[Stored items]
┌────────

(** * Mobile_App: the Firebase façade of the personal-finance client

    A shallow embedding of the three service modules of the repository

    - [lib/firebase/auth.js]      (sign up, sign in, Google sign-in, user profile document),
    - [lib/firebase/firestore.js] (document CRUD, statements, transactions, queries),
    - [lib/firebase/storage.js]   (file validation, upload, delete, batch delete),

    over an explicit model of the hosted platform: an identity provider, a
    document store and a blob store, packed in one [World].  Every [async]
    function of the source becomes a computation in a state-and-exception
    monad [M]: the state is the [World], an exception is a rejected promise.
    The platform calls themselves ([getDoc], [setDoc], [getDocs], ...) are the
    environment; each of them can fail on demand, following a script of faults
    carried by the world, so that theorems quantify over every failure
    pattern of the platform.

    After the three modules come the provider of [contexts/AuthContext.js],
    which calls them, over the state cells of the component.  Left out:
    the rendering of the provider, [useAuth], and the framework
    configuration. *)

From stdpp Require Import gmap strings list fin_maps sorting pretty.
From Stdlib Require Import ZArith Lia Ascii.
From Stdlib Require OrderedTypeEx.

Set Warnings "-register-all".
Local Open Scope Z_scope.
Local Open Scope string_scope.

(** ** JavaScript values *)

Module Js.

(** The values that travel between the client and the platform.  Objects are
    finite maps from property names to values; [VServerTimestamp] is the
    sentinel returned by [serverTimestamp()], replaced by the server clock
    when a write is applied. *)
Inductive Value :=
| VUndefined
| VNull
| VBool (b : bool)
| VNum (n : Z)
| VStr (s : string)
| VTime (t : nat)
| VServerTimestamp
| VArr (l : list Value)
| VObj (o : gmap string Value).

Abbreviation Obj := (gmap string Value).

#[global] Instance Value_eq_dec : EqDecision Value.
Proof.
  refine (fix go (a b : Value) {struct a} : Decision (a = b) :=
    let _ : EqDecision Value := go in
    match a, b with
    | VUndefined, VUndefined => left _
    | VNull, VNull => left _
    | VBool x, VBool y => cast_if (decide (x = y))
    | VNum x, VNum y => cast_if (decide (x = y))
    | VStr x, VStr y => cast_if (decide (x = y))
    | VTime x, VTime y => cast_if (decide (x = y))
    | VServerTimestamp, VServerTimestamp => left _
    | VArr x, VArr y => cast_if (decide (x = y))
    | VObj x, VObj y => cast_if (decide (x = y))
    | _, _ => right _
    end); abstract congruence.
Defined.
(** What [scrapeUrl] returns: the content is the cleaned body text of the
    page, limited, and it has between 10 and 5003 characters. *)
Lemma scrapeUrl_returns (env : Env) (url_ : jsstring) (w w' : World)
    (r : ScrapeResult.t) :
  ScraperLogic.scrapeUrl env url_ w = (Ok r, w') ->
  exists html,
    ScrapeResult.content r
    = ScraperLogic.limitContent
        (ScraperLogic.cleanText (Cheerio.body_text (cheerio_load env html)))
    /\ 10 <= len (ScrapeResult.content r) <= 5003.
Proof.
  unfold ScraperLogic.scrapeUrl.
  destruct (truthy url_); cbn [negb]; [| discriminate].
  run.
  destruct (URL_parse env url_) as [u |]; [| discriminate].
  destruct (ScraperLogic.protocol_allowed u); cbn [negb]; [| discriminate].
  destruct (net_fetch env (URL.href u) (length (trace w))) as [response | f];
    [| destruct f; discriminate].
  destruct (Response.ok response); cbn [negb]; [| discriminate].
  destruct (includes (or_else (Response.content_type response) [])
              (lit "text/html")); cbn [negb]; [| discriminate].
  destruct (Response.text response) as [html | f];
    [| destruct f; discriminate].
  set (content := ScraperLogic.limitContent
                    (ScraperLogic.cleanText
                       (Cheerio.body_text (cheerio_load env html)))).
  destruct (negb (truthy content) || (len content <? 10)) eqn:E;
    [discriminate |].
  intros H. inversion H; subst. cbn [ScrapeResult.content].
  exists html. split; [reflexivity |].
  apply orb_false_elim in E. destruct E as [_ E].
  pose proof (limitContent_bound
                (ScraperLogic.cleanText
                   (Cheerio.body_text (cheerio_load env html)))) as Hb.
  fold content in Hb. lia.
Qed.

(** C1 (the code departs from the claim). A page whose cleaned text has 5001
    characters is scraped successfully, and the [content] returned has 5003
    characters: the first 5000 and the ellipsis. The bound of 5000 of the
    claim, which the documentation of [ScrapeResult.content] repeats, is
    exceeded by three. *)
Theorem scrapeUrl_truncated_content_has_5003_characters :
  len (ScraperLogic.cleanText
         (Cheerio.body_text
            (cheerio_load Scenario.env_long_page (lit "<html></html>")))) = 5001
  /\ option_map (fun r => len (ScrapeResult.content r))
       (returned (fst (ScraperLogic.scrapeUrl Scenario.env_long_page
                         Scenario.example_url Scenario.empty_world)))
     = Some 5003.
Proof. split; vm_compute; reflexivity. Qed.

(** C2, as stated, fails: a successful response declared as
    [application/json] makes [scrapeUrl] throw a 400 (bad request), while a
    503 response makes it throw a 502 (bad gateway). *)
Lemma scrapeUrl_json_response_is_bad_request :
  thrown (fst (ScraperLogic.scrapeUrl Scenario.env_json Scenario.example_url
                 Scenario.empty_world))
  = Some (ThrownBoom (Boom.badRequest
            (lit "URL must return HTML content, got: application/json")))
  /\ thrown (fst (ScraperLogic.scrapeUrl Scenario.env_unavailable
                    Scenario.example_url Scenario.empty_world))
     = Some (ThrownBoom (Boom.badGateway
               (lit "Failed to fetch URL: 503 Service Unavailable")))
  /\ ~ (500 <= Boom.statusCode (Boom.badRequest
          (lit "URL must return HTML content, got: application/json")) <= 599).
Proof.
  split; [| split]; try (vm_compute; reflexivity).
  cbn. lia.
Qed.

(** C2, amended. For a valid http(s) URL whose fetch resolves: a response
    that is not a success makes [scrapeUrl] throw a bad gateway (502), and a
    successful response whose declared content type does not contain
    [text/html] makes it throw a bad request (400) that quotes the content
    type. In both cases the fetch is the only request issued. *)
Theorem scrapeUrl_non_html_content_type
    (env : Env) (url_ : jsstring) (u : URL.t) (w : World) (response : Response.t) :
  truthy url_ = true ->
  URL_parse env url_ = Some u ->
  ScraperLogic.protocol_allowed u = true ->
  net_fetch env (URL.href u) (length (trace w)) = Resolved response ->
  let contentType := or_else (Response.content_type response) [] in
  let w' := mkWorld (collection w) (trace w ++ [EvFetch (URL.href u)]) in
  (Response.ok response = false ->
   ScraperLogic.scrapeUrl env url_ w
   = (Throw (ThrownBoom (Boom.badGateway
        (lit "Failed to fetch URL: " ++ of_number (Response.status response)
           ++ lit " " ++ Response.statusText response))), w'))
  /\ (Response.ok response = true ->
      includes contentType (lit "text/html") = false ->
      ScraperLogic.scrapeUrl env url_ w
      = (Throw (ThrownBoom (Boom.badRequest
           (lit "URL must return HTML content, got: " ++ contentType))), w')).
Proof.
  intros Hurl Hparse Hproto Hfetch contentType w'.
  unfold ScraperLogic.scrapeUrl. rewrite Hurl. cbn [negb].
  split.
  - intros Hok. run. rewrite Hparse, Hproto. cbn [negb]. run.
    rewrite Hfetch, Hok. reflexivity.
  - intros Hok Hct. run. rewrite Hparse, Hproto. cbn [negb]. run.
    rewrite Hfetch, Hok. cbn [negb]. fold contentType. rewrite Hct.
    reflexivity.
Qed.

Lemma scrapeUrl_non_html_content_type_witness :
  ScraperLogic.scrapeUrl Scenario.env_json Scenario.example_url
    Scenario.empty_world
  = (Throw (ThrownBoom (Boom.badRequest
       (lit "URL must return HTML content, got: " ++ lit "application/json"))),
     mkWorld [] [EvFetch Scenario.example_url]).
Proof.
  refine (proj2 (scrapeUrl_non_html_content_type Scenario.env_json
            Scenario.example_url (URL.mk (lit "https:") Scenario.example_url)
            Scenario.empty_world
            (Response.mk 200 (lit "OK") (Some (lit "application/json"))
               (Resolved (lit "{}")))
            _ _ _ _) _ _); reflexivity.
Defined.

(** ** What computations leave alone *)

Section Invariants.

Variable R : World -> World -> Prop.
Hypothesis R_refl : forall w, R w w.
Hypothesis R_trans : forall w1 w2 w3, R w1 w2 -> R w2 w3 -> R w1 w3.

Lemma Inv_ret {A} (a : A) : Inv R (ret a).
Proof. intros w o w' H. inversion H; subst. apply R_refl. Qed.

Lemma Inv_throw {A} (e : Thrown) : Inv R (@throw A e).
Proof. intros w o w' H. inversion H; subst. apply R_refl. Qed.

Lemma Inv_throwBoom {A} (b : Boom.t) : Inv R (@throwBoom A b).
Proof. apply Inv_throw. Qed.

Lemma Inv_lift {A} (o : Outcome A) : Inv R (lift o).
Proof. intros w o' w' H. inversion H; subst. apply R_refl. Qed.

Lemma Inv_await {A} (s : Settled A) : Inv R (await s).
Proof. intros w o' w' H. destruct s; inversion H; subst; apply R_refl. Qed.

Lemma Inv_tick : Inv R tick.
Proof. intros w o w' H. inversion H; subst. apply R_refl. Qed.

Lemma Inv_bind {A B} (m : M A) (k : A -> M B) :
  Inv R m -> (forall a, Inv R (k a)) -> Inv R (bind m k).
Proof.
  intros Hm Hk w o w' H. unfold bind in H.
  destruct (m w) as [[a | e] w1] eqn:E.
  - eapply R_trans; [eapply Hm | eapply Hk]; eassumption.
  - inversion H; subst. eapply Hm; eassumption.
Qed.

└────────

[Directions] Among the lines above, repeat exactly those from the line with "VNum (n : Z)" to the line with "VArr y => cast_if (decide (x = y))", counting both ends.

[Result for this task]
| VNum (n : Z)
| VStr (s : string)
| VTime (t : nat)
| VServerTimestamp
| VArr (l : list Value)
| VObj (o : gmap string Value).

Abbreviation Obj := (gmap string Value).

#[global] Instance Value_eq_dec : EqDecision Value.
Proof.
  refine (fix go (a b : Value) {struct a} : Decision (a = b) :=
    let _ : EqDecision Value := go in
    match a, b with
    | VUndefined, VUndefined => left _
    | VNull, VNull => left _
    | VBool x, VBool y => cast_if (decide (x = y))
    | VNum x, VNum y => cast_if (decide (x = y))
    | VStr x, VStr y => cast_if (decide (x = y))
    | VTime x, VTime y => cast_if (decide (x = y))
    | VServerTimestamp, VServerTimestamp => left _
    | VArr x, VArr y => cast_if (decide (x = y))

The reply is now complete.